▶ Saved entries:

________________

Lemma div_outcome_ret o :
  wrap (bits sz) t0 <> 0 -> dividend sz env / wrap (bits sz) t0 < 2 ^ bits sz ->
  (in_range (bits sz) (dividend sz env / wrap (bits sz) t0) ->
   in_range (bits sz) (dividend sz env mod wrap (bits sz) t0) ->
   exists env', o = XRet tt env' /\
     results sz env' = (dividend sz env / wrap (bits sz) t0, dividend sz env mod wrap (bits sz) t0) /\
     div_frame sz env env') ->
  div_outcome sz t0 env o.
Proof.
  intros H0 Hq H. pose proof (dividend_range sz env Hok) as [Hn _]. pose proof (bits_range sz) as Hsz.
  assert (in_range (bits sz) (wrap (bits sz) t0)) as Hd by (apply wrap_range; lia).
  destruct (div_fits (dividend sz env) (wrap (bits sz) t0) (bits sz)) as (H1 & H2 & H3); [lia..|].
  destruct H as (env' & -> & Hr & Hf); [done|lia|]. left. exists env'. rewrite Hr. done.
Qed.
End Unsigned.

Lemma helper_div_outcome sz t0 env : regs_ok env -> div_outcome sz t0 env (helper_div sz t0 env).
Proof.
  intros Hok. destruct sz; unfold helper_div, of_size.
  - unfold helper_divb_AL, xbind, xget. rewrite land_ffff, !land_ff. fold (wrap 8 t0).
    change (reg env R_EAX mod 2 ^ 16) with (dividend SzB env).
    destruct (Z.eqb_spec (wrap 8 t0) 0) as [H0|H0]; [by apply div_outcome_raise; auto|].
    destruct (Z.ltb_spec 0xff (dividend SzB env / wrap 8 t0)) as [Hq|Hq].
    + apply div_outcome_raise; [done|]. right. simpl bits. lia.
    + apply div_outcome_ret; [done..|simpl bits; lia|]. simpl bits. intros H1 H2.
      rewrite (Z.mod_small (_ / _)), (Z.mod_small (_ mod _)) by done. by apply store_b.
  - unfold helper_divw_AX, xbind, xget. rewrite dx_ax_dividend, !land_ffff. fold (wrap 16 t0).
    destruct (Z.eqb_spec (wrap 16 t0) 0) as [H0|H0]; [by apply div_outcome_raise; auto|].
    destruct (Z.ltb_spec 0xffff (dividend SzW env / wrap 16 t0)) as [Hq|Hq].
    + apply div_outcome_raise; [done|]. right. simpl bits. lia.
    + apply div_outcome_ret; [done..|simpl bits; lia|]. simpl bits. intros H1 H2.
      rewrite (Z.mod_small (_ / _)), (Z.mod_small (_ mod _)) by done. by apply store_w.
  - unfold helper_divl_EAX. cbv beta delta [xbind xget] iota zeta. rewrite edx_eax_dividend by done. unfold u32 at 1 2 3.
    destruct (Z.eqb_spec (wrap 32 t0) 0) as [H0|H0]; [by apply div_outcome_raise; auto|].
    fold (wrap 32 t0).
    destruct (Z.ltb_spec 0xffffffff (dividend SzL env / wrap 32 t0)) as [Hq|Hq].
    + apply div_outcome_raise; [done|]. right. simpl bits. lia.
    + apply div_outcome_ret; [done..|simpl bits; lia|]. simpl bits. intros H1 H2.
      destruct (store_l env (dividend SzL env / wrap 32 t0) (dividend SzL env mod wrap 32 t0) Hok) as (env' & E & R & F).
      exists env'. split; [exact E|]. split; [|done]. rewrite R. f_equal; by apply wrap_id.
Qed.

(** ** Signed *)

Definition sdividend (sz : opsize) (env : CPUX86State) : Z := sext (2 * bits sz) (dividend sz env).
Definition sresults (sz : opsize) (env : CPUX86State) : Z * Z :=
  let '(q, r) := results sz env in (sext (bits sz) q, sext (bits sz) r).

(** Truncating division: the remainder is smaller than the divisor and has the
    sign of the dividend. *)
Definition quot_rem (num den q r : Z) : Prop :=
  num = q * den + r /\ Z.abs r < Z.abs den /\ 0 <= r * num.

Definition fits (w q : Z) : Prop := - 2 ^ (w - 1) <= q < 2 ^ (w - 1).

Definition idiv_outcome (sz : opsize) (t0 : Z) (env : CPUX86State) (o : xres unit) : Prop :=
  let num := sdividend sz env in
  let den := sext (bits sz) t0 in
  (exists env', o = XRet tt env' /\ div_frame sz env env' /\
     let '(q, r) := sresults sz env' in quot_rem num den q r) \/
  (o = raise_exception EXCP00_DIVZ env /\ forall q r, quot_rem num den q r -> ~ fits (bits sz) q) \/
  (sz <> SzB /\ num = - 2 ^ (2 * bits sz - 1) /\ den = -1 /\ o = XHostTrap).

Lemma quot_rem_quot num den : den <> 0 -> quot_rem num den (Z.quot num den) (Z.rem num den).
Proof.
  intros Hd. split; [|split; [by apply Z.rem_bound_abs|by apply Z.rem_sign_mul]].
  pose proof (Z.quot_rem num den Hd). lia.
Qed.

Lemma quot_rem_unique num den q r q' r' :
  quot_rem num den q r -> quot_rem num den q' r' -> q = q' /\ r = r'.
Proof.
  intros (Hn & Hr & Hs) (Hn' & Hr' & Hs').
  assert (r - r' = (q' - q) * den) as Hd by lia.
  assert (q = q') as ->; [|lia]. destruct (Z.eq_dec q q') as [|Hq]; [done|exfalso].
  assert (Z.abs den <= Z.abs (r - r')) by (rewrite Hd, Z.abs_mul; nia).
  destruct (Z.lt_trichotomy num 0) as [?|[->|?]].
  - assert (r <= 0 /\ r' <= 0) by nia. lia.
  - assert (q = 0) by nia. assert (q' = 0) by nia. lia.
  - assert (0 <= r /\ 0 <= r') by nia. lia.
Qed.

(** A number fits when extending its low bits gives it back. *)
Lemma fits_sext w q : 0 < w -> fits w q <-> q = sext w q.
Proof.
  intros Hw. unfold fits, sext, wrap.
  assert (2 ^ w = 2 * 2 ^ (w - 1)) as Hp by (rewrite <-Z.pow_succ_r by lia; f_equal; lia).
  assert (0 < 2 ^ (w - 1)) by (apply Z.pow_pos_nonneg; lia).
  pose proof (Z.mod_pos_bound q (2 ^ w) ltac:(lia)). split.
  - intros Hq. destruct (Z.lt_ge_cases q 0).
    + assert (q mod 2 ^ w = q + 2 ^ w) as -> by (symmetry; apply (Z.mod_unique _ _ (-1)); lia). zcase; lia.
    + rewrite Z.mod_small by lia. zcase; lia.
  - zcase; lia.
Qed.

Lemma sext_wrap w x : 0 <= w -> sext w (wrap w x) = sext w x.
Proof. intros. unfold sext. by rewrite wrap_wrap by lia. Qed.

Lemma sext_fits w x : 0 < w -> fits w (sext w x).
Proof.
  intros Hw. unfold fits, sext. pose proof (wrap_range w x ltac:(lia)).
  assert (2 ^ w = 2 * 2 ^ (w - 1)) as Hp by (rewrite <-Z.pow_succ_r by lia; f_equal; lia). zcase; lia.
Qed.

Section Signed.
Context (sz : opsize) (t0 : Z) (env : CPUX86State) (Hok : regs_ok env).
Let num := sdividend sz env.
Let den := sext (bits sz) t0.

Lemma idiv_outcome_raise o :
  o = raise_exception EXCP00_DIVZ env -> den = 0 \/ Z.quot num den <> sext (bits sz) (Z.quot num den) ->
  idiv_outcome sz t0 env o.
Proof.
  intros -> H. right. left. split; [done|]. fold num den. intros q r Hqr Hf.
  destruct (Z.eq_dec den 0) as [H0|H0]; [destruct Hqr as (_ & ? & _); lia|].
  destruct H as [H|H]; [done|]. apply H. apply fits_sext; [pose proof (bits_range sz); lia|].
  by destruct (quot_rem_unique _ _ _ _ _ _ Hqr (quot_rem_quot num den H0)) as [<- _].
Qed.

Lemma idiv_outcome_ret o :
  den <> 0 -> Z.quot num den = sext (bits sz) (Z.quot num den) ->
  (exists env', o = XRet tt env' /\
     results sz env' = (wrap (bits sz) (Z.quot num den), wrap (bits sz) (Z.rem num den)) /\
     div_frame sz env env') ->
  idiv_outcome sz t0 env o.
Proof.
  intros H0 Hq (env' & -> & Hr & Hf). pose proof (bits_range sz) as Hsz. left. exists env'.
  split; [done|]. split; [done|]. unfold sresults. rewrite Hr, !sext_wrap, <-Hq by lia. fold num den.
  assert (sext (bits sz) (Z.rem num den) = Z.rem num den) as ->; [|by apply quot_rem_quot].
  symmetry. apply fits_sext; [lia|]. pose proof (sext_fits (bits sz) t0 ltac:(lia)) as Hd. fold den in Hd.
  destruct (quot_rem_quot num den H0) as (_ & Hb & _). unfold fits in *. lia.
Qed.
End Signed.

Lemma helper_idiv_outcome sz t0 env : regs_ok env -> idiv_outcome sz t0 env (helper_idiv sz t0 env).
Proof.
  intros Hok. destruct sz; unfold helper_idiv, of_size.
  - unfold helper_idivb_AL, xbind, xget, sdiv, s8, s16.
    assert (sext 16 (reg env R_EAX) = sdividend SzB env) as -> by (symmetry; by apply (sext_wrap 16)).
    set (num := sdividend SzB env). set (den := sext 8 t0).
    destruct (Z.eqb_spec den 0) as [H0|H0]; [by apply idiv_outcome_raise; auto|].
    destruct (Z.eqb_spec num (- 2 ^ (32 - 1))) as [H1|H1]; cbn [andb].
    { pose proof (sext_fits 16 (dividend SzB env) ltac:(done)) as Hf. unfold fits in Hf.
      change (sext 16 (dividend SzB env)) with num in Hf. lia. }
    cbn [xret fst snd]. destruct (Z.eqb_spec (Z.quot num den) (sext 8 (Z.quot num den))) as [Hq|Hq]; cbn [negb].
    + apply idiv_outcome_ret; [done..|]. rewrite !land_ff. apply store_b; [done|..]; by apply wrap_range.
    + apply idiv_outcome_raise; [done|]. by right.
  - unfold helper_idivw_AX, xbind, xget, sdiv, s32, s16. rewrite dx_ax_dividend.
    change (sext 32 (dividend SzW env)) with (sdividend SzW env).
    set (num := sdividend SzW env). set (den := sext 16 t0).
    destruct (Z.eqb_spec den 0) as [H0|H0]; [by apply idiv_outcome_raise; auto|].
    destruct (Z.eqb_spec num (- 2 ^ (32 - 1))) as [H1|H1], (Z.eqb_spec den (-1)) as [H2|H2]; cbn [andb];
      [by right; right| | |];
    (cbn [xret fst snd]; destruct (Z.eqb_spec (Z.quot num den) (sext 16 (Z.quot num den))) as [Hq|Hq]; cbn [negb];
     [apply idiv_outcome_ret; [done..|]; rewrite !land_ffff; apply store_w; [done|..]; by apply wrap_range
     |apply idiv_outcome_raise; [done|]; by right]).
  - unfold helper_idivl_EAX. cbv beta delta [xbind xget sdiv] iota zeta. rewrite edx_eax_dividend by done.
    change (s64 (dividend SzL env)) with (sdividend SzL env).
    set (num := sdividend SzL env). change (s32 t0) with (sext 32 t0). set (den := sext 32 t0).
    destruct (Z.eqb_spec den 0) as [H0|H0]; [by apply idiv_outcome_raise; auto|].
    destruct (Z.eqb_spec num (- 2 ^ (64 - 1))) as [H1|H1], (Z.eqb_spec den (-1)) as [H2|H2]; cbn [andb];
      [by right; right| | |];
    (cbn [xret fst snd]; unfold s32;
     destruct (Z.eqb_spec (Z.quot num den) (sext 32 (Z.quot num den))) as [Hq|Hq]; cbn [negb];
     [apply idiv_outcome_ret; [done..|]; by apply store_l
     |apply idiv_outcome_raise; [done|]; by right]).
Qed.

________________

▶ Try it:
Copy out, from the records above, every line that holds the string "Lemma".

▶ Task response:
Lemma div_outcome_ret o :
Lemma helper_div_outcome sz t0 env : regs_ok env -> div_outcome sz t0 env (helper_div sz t0 env).
Lemma quot_rem_quot num den : den <> 0 -> quot_rem num den (Z.quot num den) (Z.rem num den).
Lemma quot_rem_unique num den q r q' r' :
Lemma fits_sext w q : 0 < w -> fits w q <-> q = sext w q.
Lemma sext_wrap w x : 0 <= w -> sext w (wrap w x) = sext w x.
Lemma sext_fits w x : 0 < w -> fits w (sext w x).
Lemma idiv_outcome_raise o :
Lemma idiv_outcome_ret o :
Lemma helper_idiv_outcome sz t0 env : regs_ok env -> idiv_outcome sz t0 env (helper_idiv sz t0 env).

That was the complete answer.